▸ STORED DATA
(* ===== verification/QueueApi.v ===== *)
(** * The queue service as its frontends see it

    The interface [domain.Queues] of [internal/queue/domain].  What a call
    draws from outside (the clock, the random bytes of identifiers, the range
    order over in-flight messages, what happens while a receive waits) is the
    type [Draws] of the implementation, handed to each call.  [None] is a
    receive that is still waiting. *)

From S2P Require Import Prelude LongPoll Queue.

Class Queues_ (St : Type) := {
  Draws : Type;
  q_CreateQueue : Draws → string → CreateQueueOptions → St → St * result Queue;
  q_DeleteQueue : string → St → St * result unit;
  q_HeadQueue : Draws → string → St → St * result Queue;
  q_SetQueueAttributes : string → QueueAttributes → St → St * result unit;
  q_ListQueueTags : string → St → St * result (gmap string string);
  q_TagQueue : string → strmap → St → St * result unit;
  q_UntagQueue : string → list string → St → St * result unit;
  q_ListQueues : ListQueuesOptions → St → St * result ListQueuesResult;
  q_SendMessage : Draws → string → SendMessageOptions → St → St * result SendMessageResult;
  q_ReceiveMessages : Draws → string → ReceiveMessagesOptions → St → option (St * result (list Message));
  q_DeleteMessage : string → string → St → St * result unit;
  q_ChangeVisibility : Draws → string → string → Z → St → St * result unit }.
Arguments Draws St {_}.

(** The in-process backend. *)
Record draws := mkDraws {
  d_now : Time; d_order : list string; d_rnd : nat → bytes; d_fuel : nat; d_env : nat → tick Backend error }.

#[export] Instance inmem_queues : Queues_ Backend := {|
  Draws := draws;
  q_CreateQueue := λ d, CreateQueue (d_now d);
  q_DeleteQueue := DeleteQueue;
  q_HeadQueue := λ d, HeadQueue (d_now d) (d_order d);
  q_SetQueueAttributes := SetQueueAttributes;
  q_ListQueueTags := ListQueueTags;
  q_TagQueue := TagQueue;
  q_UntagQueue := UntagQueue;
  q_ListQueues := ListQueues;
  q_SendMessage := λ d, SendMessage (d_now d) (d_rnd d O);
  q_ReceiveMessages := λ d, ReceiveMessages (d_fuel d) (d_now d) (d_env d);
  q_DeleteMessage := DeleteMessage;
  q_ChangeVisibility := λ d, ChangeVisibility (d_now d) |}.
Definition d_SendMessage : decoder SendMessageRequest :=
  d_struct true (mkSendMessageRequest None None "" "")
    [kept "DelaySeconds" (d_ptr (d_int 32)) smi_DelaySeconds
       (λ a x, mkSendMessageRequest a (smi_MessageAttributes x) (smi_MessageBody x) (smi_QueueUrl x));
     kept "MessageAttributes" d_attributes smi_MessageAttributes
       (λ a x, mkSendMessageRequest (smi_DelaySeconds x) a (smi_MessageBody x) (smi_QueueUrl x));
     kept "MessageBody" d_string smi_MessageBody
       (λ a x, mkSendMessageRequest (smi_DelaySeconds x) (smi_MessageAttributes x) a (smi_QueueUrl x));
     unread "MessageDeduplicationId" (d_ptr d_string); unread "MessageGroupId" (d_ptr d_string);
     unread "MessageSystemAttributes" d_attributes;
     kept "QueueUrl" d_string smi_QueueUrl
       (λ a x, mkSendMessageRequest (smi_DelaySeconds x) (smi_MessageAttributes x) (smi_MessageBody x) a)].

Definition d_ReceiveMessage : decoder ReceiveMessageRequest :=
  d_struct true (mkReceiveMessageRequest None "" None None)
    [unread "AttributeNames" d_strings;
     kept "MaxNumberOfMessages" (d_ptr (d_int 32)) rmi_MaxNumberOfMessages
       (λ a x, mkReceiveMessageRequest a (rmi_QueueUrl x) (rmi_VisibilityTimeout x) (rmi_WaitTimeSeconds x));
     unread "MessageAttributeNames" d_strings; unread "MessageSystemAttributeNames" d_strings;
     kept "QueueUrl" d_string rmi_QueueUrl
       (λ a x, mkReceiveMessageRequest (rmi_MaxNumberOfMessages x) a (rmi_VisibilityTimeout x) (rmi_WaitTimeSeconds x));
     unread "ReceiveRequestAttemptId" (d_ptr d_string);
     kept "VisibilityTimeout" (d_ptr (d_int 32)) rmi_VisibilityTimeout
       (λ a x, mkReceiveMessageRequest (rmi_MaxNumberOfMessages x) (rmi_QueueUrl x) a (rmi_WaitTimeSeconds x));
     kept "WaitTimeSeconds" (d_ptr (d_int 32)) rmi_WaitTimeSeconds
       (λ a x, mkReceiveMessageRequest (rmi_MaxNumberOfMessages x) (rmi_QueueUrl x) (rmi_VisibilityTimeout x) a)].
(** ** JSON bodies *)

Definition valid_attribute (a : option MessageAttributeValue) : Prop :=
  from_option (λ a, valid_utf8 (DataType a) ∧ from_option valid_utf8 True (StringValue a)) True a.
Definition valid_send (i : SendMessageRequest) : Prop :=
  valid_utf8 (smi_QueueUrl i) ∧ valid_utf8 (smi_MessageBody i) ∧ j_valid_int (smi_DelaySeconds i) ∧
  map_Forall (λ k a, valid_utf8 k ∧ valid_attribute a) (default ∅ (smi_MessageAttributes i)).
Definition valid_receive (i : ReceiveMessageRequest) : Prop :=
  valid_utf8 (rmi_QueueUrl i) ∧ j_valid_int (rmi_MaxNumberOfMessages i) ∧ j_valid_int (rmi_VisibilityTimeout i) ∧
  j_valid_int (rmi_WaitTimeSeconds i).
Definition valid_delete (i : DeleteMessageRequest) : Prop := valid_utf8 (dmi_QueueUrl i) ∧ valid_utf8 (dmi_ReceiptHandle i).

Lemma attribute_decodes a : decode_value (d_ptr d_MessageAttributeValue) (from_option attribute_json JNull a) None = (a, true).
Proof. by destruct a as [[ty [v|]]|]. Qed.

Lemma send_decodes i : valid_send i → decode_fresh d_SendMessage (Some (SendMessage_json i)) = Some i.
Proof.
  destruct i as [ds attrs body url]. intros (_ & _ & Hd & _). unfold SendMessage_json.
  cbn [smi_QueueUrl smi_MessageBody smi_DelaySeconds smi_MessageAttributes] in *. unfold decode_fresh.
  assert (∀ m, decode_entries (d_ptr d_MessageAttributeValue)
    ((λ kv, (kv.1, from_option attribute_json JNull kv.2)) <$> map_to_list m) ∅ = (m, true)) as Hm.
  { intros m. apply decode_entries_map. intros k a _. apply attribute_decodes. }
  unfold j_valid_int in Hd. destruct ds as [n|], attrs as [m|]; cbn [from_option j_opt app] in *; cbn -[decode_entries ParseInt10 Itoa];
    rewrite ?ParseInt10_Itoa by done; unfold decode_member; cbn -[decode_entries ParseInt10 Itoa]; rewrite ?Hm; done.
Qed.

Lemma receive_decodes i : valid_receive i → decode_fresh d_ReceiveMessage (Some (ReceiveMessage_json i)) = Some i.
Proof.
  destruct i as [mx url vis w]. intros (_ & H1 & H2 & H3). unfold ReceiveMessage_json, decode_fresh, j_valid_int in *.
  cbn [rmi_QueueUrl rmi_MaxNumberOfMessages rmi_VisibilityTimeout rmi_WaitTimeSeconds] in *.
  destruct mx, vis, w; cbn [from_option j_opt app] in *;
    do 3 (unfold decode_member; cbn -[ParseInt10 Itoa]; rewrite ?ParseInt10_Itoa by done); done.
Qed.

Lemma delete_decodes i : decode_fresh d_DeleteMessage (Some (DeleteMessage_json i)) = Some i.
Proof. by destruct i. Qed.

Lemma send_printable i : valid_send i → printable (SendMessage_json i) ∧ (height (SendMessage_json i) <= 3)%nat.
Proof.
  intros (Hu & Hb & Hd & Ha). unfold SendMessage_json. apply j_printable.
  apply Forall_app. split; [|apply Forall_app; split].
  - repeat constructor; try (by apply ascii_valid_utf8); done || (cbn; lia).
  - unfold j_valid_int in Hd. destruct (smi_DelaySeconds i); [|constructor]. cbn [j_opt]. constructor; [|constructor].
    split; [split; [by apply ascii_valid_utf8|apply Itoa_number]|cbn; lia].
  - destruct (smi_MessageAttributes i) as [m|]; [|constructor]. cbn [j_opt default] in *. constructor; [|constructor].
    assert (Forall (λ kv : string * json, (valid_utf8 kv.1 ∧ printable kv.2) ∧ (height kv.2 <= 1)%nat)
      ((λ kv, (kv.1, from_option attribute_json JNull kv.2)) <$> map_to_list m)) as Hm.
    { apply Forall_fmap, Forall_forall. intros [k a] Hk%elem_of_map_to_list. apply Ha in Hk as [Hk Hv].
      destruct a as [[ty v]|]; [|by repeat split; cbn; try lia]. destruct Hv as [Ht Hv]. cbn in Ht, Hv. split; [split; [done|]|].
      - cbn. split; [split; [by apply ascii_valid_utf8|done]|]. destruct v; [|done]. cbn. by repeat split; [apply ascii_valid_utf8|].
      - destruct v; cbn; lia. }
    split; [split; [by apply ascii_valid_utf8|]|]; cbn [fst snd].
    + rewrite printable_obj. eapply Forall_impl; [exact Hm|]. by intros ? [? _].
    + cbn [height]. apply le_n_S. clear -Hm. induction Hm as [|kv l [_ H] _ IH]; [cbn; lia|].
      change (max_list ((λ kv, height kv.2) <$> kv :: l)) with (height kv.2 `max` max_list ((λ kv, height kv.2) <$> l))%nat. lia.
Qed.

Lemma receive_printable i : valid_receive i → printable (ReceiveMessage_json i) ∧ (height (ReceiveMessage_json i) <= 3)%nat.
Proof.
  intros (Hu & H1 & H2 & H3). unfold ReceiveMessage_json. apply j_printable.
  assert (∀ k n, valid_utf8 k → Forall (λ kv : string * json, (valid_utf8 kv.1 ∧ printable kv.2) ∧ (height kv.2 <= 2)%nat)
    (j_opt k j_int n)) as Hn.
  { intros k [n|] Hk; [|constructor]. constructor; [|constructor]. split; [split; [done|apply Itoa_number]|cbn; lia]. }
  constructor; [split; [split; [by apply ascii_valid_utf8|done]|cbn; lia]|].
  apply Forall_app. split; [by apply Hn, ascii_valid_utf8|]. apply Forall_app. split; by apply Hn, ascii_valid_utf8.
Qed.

▸ ABOUT THIS TASK
Take exactly the lines from the one containing "q_SetQueueAttributes := SetQueueAttributes;" through the one containing "d_struct true (mkSendMessageRequest" in the data above, and output them with nothing added.

▸ RESPONSE AREA
  q_SetQueueAttributes := SetQueueAttributes;
  q_ListQueueTags := ListQueueTags;
  q_TagQueue := TagQueue;
  q_UntagQueue := UntagQueue;
  q_ListQueues := ListQueues;
  q_SendMessage := λ d, SendMessage (d_now d) (d_rnd d O);
  q_ReceiveMessages := λ d, ReceiveMessages (d_fuel d) (d_now d) (d_env d);
  q_DeleteMessage := DeleteMessage;
  q_ChangeVisibility := λ d, ChangeVisibility (d_now d) |}.
Definition d_SendMessage : decoder SendMessageRequest :=
  d_struct true (mkSendMessageRequest None None "" "")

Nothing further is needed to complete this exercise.